▶ AIM OF THE EXERCISE: Set down exactly the lines that run from the line with "[Event (Socket AfUnix" to the end of the data, and nothing else.

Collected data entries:
_ _ _ _ _ _ _

Lemma clear_stale_emits path sv : emits (clear_stale_socket path sv) (fun _ evs => stale_only path evs).
Proof.
  unfold clear_stale_socket. apply emits_sys. intros st. cbn.
  assert (Hno : forall P (m : M P), each keeps_files m ->
    emits (m sv) (fun _ evs => stale_only path (Event (Lstat (c_str path)) st :: evs))).
  { intros P m Hm. eapply emits_mono; [by apply every_emits, Hm|]. intros ? evs He. left. by constructor. }
  destruct st as [e|[]]; [apply Hno; each_tac| |apply Hno; each_tac..].
  eapply emits_method; [apply live_listener_emits| |].
  - intros sv' e evs [He _]. left. by constructor.
  - intros sv' live evs [He Hp]. destruct live.
    { apply emits_ret. left. rewrite app_nil_r. by constructor. }
    apply emits_sys. intros r. cbn.
    match goal with |- emits (?m sv') _ => assert (Hm : each keeps_files m) by each_tac end.
    eapply emits_mono; [by apply every_emits, Hm|]. intros ? evs' He'. right.
    exists [], evs, r, evs'. split; [done|]. split; [by apply (Hp sv')|]. by repeat constructor.
Qed.

Lemma ensure_directory_each path : each keeps_files (ensure_socket_directory path).
Proof. unfold ensure_socket_directory. each_tac. Qed.

(** *** The whole of [setup_socket] *)

(** The calls that set the listener up, in order. *)
Definition listener_calls (path : bytes) (mode fd : Z) (u : unit) (line : bytes) : list event :=
  [Event (Socket AfUnix true) (inr fd); Event (Bind fd (UnixAddr (sun_path path))) (inr tt);
   Event (Chmod (c_str path) mode) (inr tt); Event (Listen fd) (inr tt); Event (LogLine Info line) u].

Definition listening_at (sv : Lifecycle.Server) (r : Lifecycle.Server * (bytes + unit)) (evs : list event) : Prop :=
  let path := socket_path (cfg_ sv) in
  r.2 = inr tt -> exists pre u line,
    evs = pre ++ listener_calls path (socket_mode (cfg_ sv)) (listen_fd_ r.1) u line /\ length path < sun_path_size.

_ _ _ _ _ _ _

▶ REPLY TO THE EXERCISE:
  [Event (Socket AfUnix true) (inr fd); Event (Bind fd (UnixAddr (sun_path path))) (inr tt);
   Event (Chmod (c_str path) mode) (inr tt); Event (Listen fd) (inr tt); Event (LogLine Info line) u].

Definition listening_at (sv : Lifecycle.Server) (r : Lifecycle.Server * (bytes + unit)) (evs : list event) : Prop :=
  let path := socket_path (cfg_ sv) in
  r.2 = inr tt -> exists pre u line,
    evs = pre ++ listener_calls path (socket_mode (cfg_ sv)) (listen_fd_ r.1) u line /\ length path < sun_path_size.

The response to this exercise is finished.